Use the Newton Method to find the monthly interest rate correct to $4$
significant figures.

So, we know
$$Ar = M\left(1-\dfrac1{(1+r)^n}\right) \rightarrow 10000 r =  250 \left(1-\dfrac1{(1+r)^{60}}\right)$$
We want to solve this function for $r$, but there is no closed form solution, so Newton's Method it is.

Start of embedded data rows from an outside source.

(** ** The fall-through of the cosine weighted sum *)

(** C10.  In cosine mode with [merge_mode] [weighted_sum], for every key of
    model A and model B that does not contain [model], [merge_block] leaves
    the cosine branch without returning and reads [thetas["model_c"]]; the
    model set has no model C, so it raises [KeyError], and so does
    [merge_key] on a key that all the models have. *)
Theorem cosine_weighted_sum_falls_through `{Kernels}
  (cfg : config) (thetas : model_set) (key : pystr)
  (weights : dict (list Q)) (bases : dict Q) (best : bool)
  (sims : option (list Q)) (a b : checkpoint) (t0 t1 : tensor) (alpha : Q) :
  cosine_mode cfg = true ->
  merge_mode cfg = weighted_sum ->
  contains (str "model") key = false ->
  dict_get model_a thetas = Some a -> dict_get key a = Some t0 ->
  dict_get model_b thetas = Some b -> dict_get key b = Some t1 ->
  dict_get model_c thetas = None ->
  dict_get (str "alpha") bases = Some alpha ->
  existsb (fun theta => negb (dict_mem key theta)) (dict_values thetas) = false ->
  merge_block cfg bases thetas key sims = Raise (KeyError model_c) /\
  merge_key cfg key thetas weights bases best sims = Raise (KeyError model_c).
Proof.
  intros Hcos Hmode Hkey Ha Ht0 Hb Ht1 Hc Halpha Hall.
  assert (Hvae : contains (str "first_stage_model") key = false)
    by (apply (contains_sub_false (str "model")); [reflexivity | exact Hkey]).
  assert (Hpos : contains KEY_POSITION_IDS key = false)
    by (apply (contains_sub_false (str "model")); [reflexivity | exact Hkey]).
  assert (Hdiff : contains (str "model.diffusion_model.") key = false)
    by (apply (contains_sub_false (str "model")); [reflexivity | exact Hkey]).
  assert (Hblock : forall s, merge_block cfg bases thetas key s =
                             Raise (KeyError model_c)).
  { intros s. unfold merge_block. lookup Ha. lookup Ht0. lookup Hb. lookup Ht1.
    lookup Halpha. rewrite Hcos, Hmode, Hvae, Hkey. cbn [andb].
    unfold merge_block_rest. lookup Hc. reflexivity. }
  split; [apply Hblock|].
  unfold merge_key, select_bases. rewrite Hpos, Hall, Hdiff. cbn [andb bind].
  now rewrite Hblock.
Qed.

Lemma cosine_weighted_sum_falls_through_witness :
  merge_block (H := exact_kernels) cfg_cosine_weighted_sum bases_half
    thetas_scheduler (str "alphas_cumprod") (Some [1%Q]) =
  Raise (KeyError model_c) /\
  merge_key (H := exact_kernels) cfg_cosine_weighted_sum
    (str "alphas_cumprod") thetas_scheduler [] bases_half false (Some [1%Q]) =
  Raise (KeyError model_c).
Proof.
  apply (cosine_weighted_sum_falls_through (H := exact_kernels)
           cfg_cosine_weighted_sum thetas_scheduler (str "alphas_cumprod")
           [] bases_half false (Some [1%Q])
           (dict_of [(str "alphas_cumprod", tensor_of [1; 2]%Z)])
           (dict_of [(str "alphas_cumprod", tensor_of [3; 4]%Z)])
           (tensor_of [1; 2]%Z) (tensor_of [3; 4]%Z) (1 # 2)%Q);
    reflexivity.
Defined.

(** ** Trimming of the similarity samples *)

Lemma In_drop_nan (sims : list sample) (v : Q) :
  In v (drop_nan sims) <-> In (Fin v) sims.
Proof.
  induction sims as [|[|q] sims IH]; simpl.
  - tauto.
  - rewrite IH. split; auto. intros [E|I]; [discriminate | auto].
  - rewrite IH. split; intros [E|I]; auto; left; congruence.
Qed.

Lemma In_insert_sorted (x v : Q) (l : list Q) :
  In v (insert_sorted x l) <-> v = x \/ In v l.
Proof.
  induction l as [|y l IH]; simpl.
  - intuition.
  - destruct (Qle_bool x y); simpl; rewrite ?IH; intuition.
Qed.

Lemma In_sort_samples (v : Q) (l : list Q) :
  In v (sort_samples l) <-> In v l.
Proof.
  induction l as [|x l IH]; simpl.
  - tauto.
  - rewrite In_insert_sorted, IH. intuition.
Qed.

Lemma insert_sorted_Sorted (x : Q) (l : list Q) :
  Sorted Qle l -> Sorted Qle (insert_sorted x l).
Proof.
  induction l as [|y l IH]; simpl; intros S.
  - repeat constructor.
  - destruct (Qle_bool x y) eqn:E.
    + apply Qle_bool_iff in E. constructor; [exact S|]. now constructor.
    + assert (Hyx : (y <= x)%Q).
      { apply Qlt_le_weak, Qnot_le_lt. intros L.
        apply Qle_bool_iff in L. congruence. }
      inversion S as [|? ? S' Hd]; subst. constructor; auto.
      destruct l as [|z l]; simpl.
      * repeat constructor. exact Hyx.
      * inversion Hd; subst. destruct (Qle_bool x z); constructor; auto.
Qed.

Lemma sort_samples_Sorted (l : list Q) : Sorted Qle (sort_samples l).
Proof.
  induction l as [|x l IH]; simpl.
  - constructor.
  - now apply insert_sorted_Sorted.
Qed.

Lemma Sorted_adjacent (l : list Q) (d : Q) (i : nat) :
  Sorted Qle l -> (S i < length l)%nat ->
  (nth i l d <= nth (S i) l d)%Q.
Proof.
  intros S. revert i. induction S as [|x l S IH Hd]; intros i Hi.
  - simpl in Hi. lia.
  - destruct i as [|i].
    + destruct l as [|y l]; simpl in *; [lia|]. now inversion Hd.
    + simpl in Hi. change (nth i l d <= nth (Datatypes.S i) l d)%Q.
      apply IH. lia.
Qed.

(** A percentile lies between two of the values: here, below one of them. *)
Lemma percentile_below_some (l : list Q) (q : Z) :
  l <> [] -> (0 <= q <= 100)%Z ->
  exists p b, percentile l q = Ok p /\ In b l /\ (p <= b)%Q.
Proof.
  intros Hne Hq. unfold percentile.
  pose proof (sort_samples_Sorted l) as Hs.
  assert (Hin : forall v, In v (sort_samples l) -> In v l)
    by (intros v; apply In_sort_samples).
  destruct (sort_samples l) as [|x s] eqn:E.
  - destruct l as [|y l]; [contradiction|].
    assert (X : In y (sort_samples (y :: l)))
      by (apply In_sort_samples; now left).
    rewrite E in X. contradiction.
  - set (n := length (x :: s)).
    set (h := ((Z.of_nat n - 1) * q)%Z).
    assert (Hn : (1 <= n)%nat) by (subst n; simpl; lia).
    assert (Hh : (0 <= h <= 100 * (Z.of_nat n - 1))%Z) by (subst h; nia).
    destruct (h mod 100 =? 0)%Z eqn:Hm.
    + exists (nth (Z.to_nat (h / 100)) (x :: s) x), (nth (Z.to_nat (h / 100)) (x :: s) x).
      split; [reflexivity|]. split; [|apply Qle_refl].
      apply Hin, nth_In. fold n.
      assert ((h / 100 <= Z.of_nat n - 1)%Z)
        by (apply Z.div_le_upper_bound; lia).
      assert ((0 <= h / 100)%Z) by (apply Z.div_pos; lia).
      lia.
    + apply Z.eqb_neq in Hm.
      assert (Hlo : (0 <= h / 100 < Z.of_nat n - 1)%Z).
      { pose proof (Z.div_mod h 100 ltac:(lia)) as D.
        pose proof (Z.mod_pos_bound h 100 ltac:(lia)) as B.
        split; [apply Z.div_pos; lia | nia]. }
      assert (Hlt : (S (Z.to_nat (h / 100)) < n)%nat) by lia.
      eexists. exists (nth (S (Z.to_nat (h / 100))) (x :: s) x).
      split; [reflexivity|]. split.
      * apply Hin, nth_In. exact Hlt.
      * pose proof (Sorted_adjacent (x :: s) x _ Hs Hlt) as A.
        set (a := nth (Z.to_nat (h / 100)) (x :: s) x) in *.
        set (b := nth (S (Z.to_nat (h / 100))) (x :: s) x) in *.
        lra.
Qed.
(** [board[i] = -1]: inside the array the element is replaced; beyond its
    end the array grows to length [i + 1], the indices in between staying
    holes; a key that is not an array index becomes an ordinary
    property. *)
Definition setEmpty (board : Board.t) (i : nat) : Board.t :=
  let a := Board.elems board in
  if bool_decide (i < length a)%nat then
    Board.mk (<[i := Some (Num (-1))]> a) (Board.props board)
  else if bool_decide (Z.of_nat i < 2 ^ 32 - 1) then
    Board.mk (a ++ replicate (i - length a) None ++ [Some (Num (-1))])
      (Board.props board)
  else Board.mk a (i :: Board.props board).

(** [a.filter(iconIdx => iconIdx !== -1).length]. *)
Definition countRemaining (board : Board.t) : nat :=
  length (filter (λ iconIdx, iconIdx ≠ Num (-1)) (present board)).

(** ** Plain objects keyed by values

    The key of a value is its string: the decimal digits of an integer,
    [undefined] for [undefined]; different values have different keys. *)
Module Object.

Definition t : Type := list (Value * list nat).

(** The number a key denotes when it is an array index. *)
Definition index (k : Value) : option Z :=
  match k with
  | Num z => if bool_decide (0 ≤ z < 2 ^ 32 - 1) then Some z else None
  | Undefined => None
  end.

(** [stays_before k' k]: the existing key [k'] is enumerated before a
    key [k] created now (array indices ascending, then the other keys in
    creation order). *)
Definition stays_before (k' k : Value) : bool :=
  match index k with
  | Some z =>
      match index k' with
      | Some z' => bool_decide (z' < z)
      | None => false
      end
  | None => true
  end.

(** [o[k]], [undefined] being [None]. *)
Fixpoint get (k : Value) (o : t) : option (list nat) :=
  match o with
  | [] => None
  | (k', v) :: o' => if bool_decide (k' = k) then Some v else get k o'
  end.

(** [o[k] = v] for a key that [o] does not have yet. *)
Fixpoint create (k : Value) (v : list nat) (o : t) : t :=
  match o with
  | [] => [(k, v)]
  | (k', v') :: o' =>
      if stays_before k' k then (k', v') :: create k v o'
      else (k, v) :: (k', v') :: o'
  end.

(** [o[k].push(idx)] for a key that [o] has. *)
Fixpoint push (k : Value) (idx : nat) (o : t) : t :=
  match o with
  | [] => []
  | (k', v) :: o' =>
      if bool_decide (k' = k) then (k', v ++ [idx]) :: o'
      else (k', v) :: push k idx o'
  end.

End Object.

(** ** [resolveTrayTriples] (solver.js 17-54) *)

(** [clearedIcons] holds [parseInt(key, 10)]: [None] is [NaN], the result
    for the key [undefined]. *)
Module Resolved.
Record t : Type := mk
  { tray : list Value; clearedCount : Z; clearedIcons : list (option Z) }.
End Resolved.

(** [parseInt(key, 10)]. *)
Definition parseInt (key : Value) : option Z :=
  match key with
  | Num z => Some z
  | Undefined => None
  end.

(** The [tray.forEach((iconIdx, idx) => ...)] that fills [iconCounts],
    started at index [idx]. *)
Fixpoint countIcons (tray : list Value) (idx : nat) (iconCounts : Object.t)
  : Object.t :=
  match tray with
  | [] => iconCounts
  | iconIdx :: rest =>
      let o :=
        match Object.get iconIdx iconCounts with
        | None => Object.create iconIdx [] iconCounts
        | Some _ => iconCounts
        end in
      countIcons rest (S idx) (Object.push iconIdx idx o)
  end.

Definition iconCounts (tray : list Value) : Object.t :=
  countIcons tray 0%nat [].

(** The [for (const iconIdx in iconCounts)] loop: the first property, in
    enumeration order, whose index list has length >= 3. *)
Definition firstTriple (o : Object.t) : option (Value * list nat) :=
  List.find (λ e, bool_decide (3 ≤ length e.2)%nat) o.

(** One iteration of the [while (changed)] body; [None] is
    [changed = false]. *)
Definition clearPass (tray : list Value) : option (list Value * Value) :=
  match firstTriple (iconCounts tray) with
  | Some (iconIdx, occ) =>
      let indices := sort_desc (take 3 occ) in
      Some (foldl (λ t idx, splice1 idx t) tray indices, iconIdx)
  | None => None
  end.

(** The [while (changed)] loop, one iteration per unit of [fuel]. *)
Fixpoint resolveLoop (fuel : nat) (st : Resolved.t) : Resolved.t :=
  match fuel with
  | O => st
  | S fuel' =>
      match clearPass (Resolved.tray st) with
      | None => st
      | Some (tray', iconIdx) =>
          resolveLoop fuel'
            (Resolved.mk tray' (Resolved.clearedCount st + 3)
               (Resolved.clearedIcons st ++ [parseInt iconIdx]))
      end
  end.

(** [resolveTrayTriples]: the loop is run with more fuel than it can use
    ([Js_resolveTrayTriples_stable] and [Js_resolveLoop_fuel] below). *)
Definition resolveTrayTriples (trayIconIndices : list Value) : Resolved.t :=
  resolveLoop (S (length trayIconIndices))
    (Resolved.mk trayIconIndices 0 []).

(** ** [hashState] (solver.js 60-62) *)

(** [join] prints [undefined] (and so a hole) as the empty string. *)
Definition print (v : Value) : string :=
  match v with
  | Num z => pretty z
  | Undefined => EmptyString
  end.

Definition join (sep : string) (a : list Value) : string :=
  String.concat sep (print <$> a).

Definition hashState (board : Board.t) (tray : list Value) : string :=
  join "," (values board) +:+ "|" +:+ join "," tray.

(** ** [scoreState] (solver.js 67-100) *)

(** [cleared >= 3 ? 100 * Math.floor(cleared / 3) : 0] with
    [cleared = prevTray.length - tray.length]. *)
Definition tripleReward (tray prevTray : list Value) : Z :=
  let cleared := Z.of_nat (length prevTray) - Z.of_nat (length tray) in
  if bool_decide (3 ≤ cleared) then 100 * (cleared / 3) else 0.

(** [iconCounts[iconIdx] = (iconCounts[iconIdx] || 0) + 1]. *)
Definition occurrences (tray : list Value) : gmap Value nat :=
  foldl (λ m iconIdx, <[iconIdx := (default 0 (m !! iconIdx) + 1)%nat]> m)
    ∅ tray.

(** [Object.values(iconCounts).forEach(count => ...)]: 12 per count that
    is 2. *)
Definition pairReward (tray : list Value) : Z :=
  map_fold (λ _ count acc, if bool_decide (count = 2%nat) then acc + 12 else acc)
    0 (occurrences tray).

(** [new Set(tray.filter(iconIdx => !prevIconSet.has(iconIdx))).size]. *)
Definition newIconCount (tray prevTray : list Value) : nat :=
  let prevIconSet : gset Value := list_to_set prevTray in
  let newIcons := filter (λ iconIdx, iconIdx ∉ prevIconSet) tray in
  size (list_to_set newIcons : gset Value).

Definition scoreState (board : Board.t) (tray prevTray : list Value)
    (prevRemaining newRemaining : nat) : Z :=
  let score := 0 in
  let score := score + tripleReward tray prevTray in
  let score := score + pairReward tray in
  let score := score - 8 * Z.of_nat (newIconCount tray prevTray) in
  let score := score - 3 * Z.of_nat (length tray) in
  let tilesRemoved := Z.of_nat prevRemaining - Z.of_nat newRemaining in
  score + tilesRemoved * 5.

(** ** [beamSearchSolve] (solver.js 105-223) and [isSolvable]
    (solver.js 228-230) *)

Module Node.
Record t : Type := mk
  { board : Board.t; tray : list Value; score : Z;
    moves : list nat; depth : nat; hash : string }.
End Node.

(** [candidates.sort((a, b) => b.score - a.score)]: descending by score,
    stable. *)
Fixpoint insertByScore (x : Node.t) (l : list Node.t) : list Node.t :=
  match l with
  | [] => [x]
  | y :: l' =>
      if bool_decide (Node.score x < Node.score y)
      then y :: insertByScore x l'
      else x :: l
  end.

Definition sortByScore (l : list Node.t) : list Node.t :=
  foldr insertByScore [] l.

(** The variables the loops of [beamSearchSolve] update. *)
Module Vars.
Record t : Type := mk
  { visited : gmap string Entry.t; expansions : nat;
    candidates : list Node.t }.
End Vars.

(** Result of the [for (const node of beam)] loop: a [return] from inside
    it, or the variables when the loop is left. *)
Inductive NodesOutcome : Type :=
  | Returned (r : Result)
  | Left (s : Vars.t).

Section Search.

Variable getClickableSlots : Board.t → list nat.
Variables beamWidth maxExpansions : nat.

(** The body of [for (const slotIdx of clickableSlots)] after
    [expansions++] (solver.js 159-204), for any position. *)
Definition expandSlot (depth : nat) (node : Node.t) (remaining : nat)
    (slotIdx : nat) (s : Vars.t) : Vars.t :=
  let iconIdx := elemAt (Node.board node) slotIdx in
  if bool_decide (iconIdx = Num (-1)) then s
  else
    let newBoard := setEmpty (spread (Node.board node)) slotIdx in
    let newTray := Node.tray node ++ [iconIdx] in
    let result := resolveTrayTriples newTray in
    if bool_decide (TRAY_CAPACITY < length (Resolved.tray result))%nat
    then s
    else
      let newRemaining := countRemaining newBoard in
      let newScore :=
        Node.score node
        + scoreState newBoard (Resolved.tray result) (Node.tray node)
            remaining newRemaining in
      let newMoves := Node.moves node ++ [slotIdx] in
      let newHash := hashState newBoard (Resolved.tray result) in
      let dominated :=
        match Vars.visited s !! newHash with
        | Some visitedEntry =>
            bool_decide (newScore ≤ Entry.score visitedEntry)
            && bool_decide
                 (Entry.trayLen visitedEntry
                  ≤ length (Resolved.tray result))%nat
        | None => false
        end in
      if dominated then s
      else
        Vars.mk
          (<[newHash :=
               Entry.mk newScore (length (Resolved.tray result))]>
             (Vars.visited s))
          (Vars.expansions s)
          (Vars.candidates s
           ++ [Node.mk newBoard (Resolved.tray result) newScore
                 newMoves (S depth) newHash]).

For the Newton iteration step below, we can write our function as
$$f(r) = 40 r +  \dfrac1{(r+1)^{60}} - 1$$
Taking the derivative, we have
$$f'(r) = 40 - \dfrac{60}{(r+1)^{61}}$$
The Newton iteration is given by $x_{n+1} = x_n - \dfrac{f(x)}{f'(x)}$, so we have
$$r_{n+1} = r_n - \dfrac{40 r_n +\dfrac{1}{(r_n+1)^{60}}-1}{40-\dfrac{60}{(r_n+1)^{61}}} = $$
Now, we choose a starting value, say, $r_0 = 1$, and keep our fingers crossed and have the iteration

*

*$r_0 = 1.0000000$

*$r_1 = 0.0250000$

*$r_2 = 0.0164861$

*$r_3 = 0.0145644$

*$r_4 = 0.0143962$

*$r_5 = 0.0143948$

*$r_6 = 0.0143948$
So, we find that the monthly interest rate is $1.439 \%$ to four significant figures.
A: This is probably too long for the comment section since @Moo already gave a good answer.
$$Ar=M\left(1-\frac1{(1+r)^n}\right)$$ which means that you look for the zero of function
$$f(r)=\frac 1 r\left(1-\frac1{(1+r)^n}\right)-\frac A M$$ The part which depends or $r$ varies quite fast and it is far away from linearity; this implies first a "good" guess and second, probably more itarations than necessary.
At the opposite, consider the "reciprocal" function
$$g(x)=\frac{r}{1-\frac{1}{(1+r)^{n}}}-\frac MA $$ It is much more linear and this is good news for any root-finding method.
Using an extremely limited Taylor expansion around $r=0$, we should have
$$\frac{r}{1-\frac{1}{(1+r)^{n}}}=\frac{1}{n}+\frac{(n+1) r}{2 n}+O\left(r^2\right)$$ and, ignoring the higher order terms
$$r_0=\frac{2 (M n-A)}{A (n+1)}$$ For your case $(A=10000,M=250,n=60)$ this leads to $r_0=\frac{1}{61}\approx 0.0164$ and  Newton method will converge very fast.
Continuing working with function approximation, you can generate a better initial guess, namely
$$r_0=\frac{6 (M n- A)}{2 A (n+2)+M (n-1) n}$$ which, for your case, would give $r_0=\frac{6}{425}\approx 0.0141$ which is still closer to the solution given by @Moo.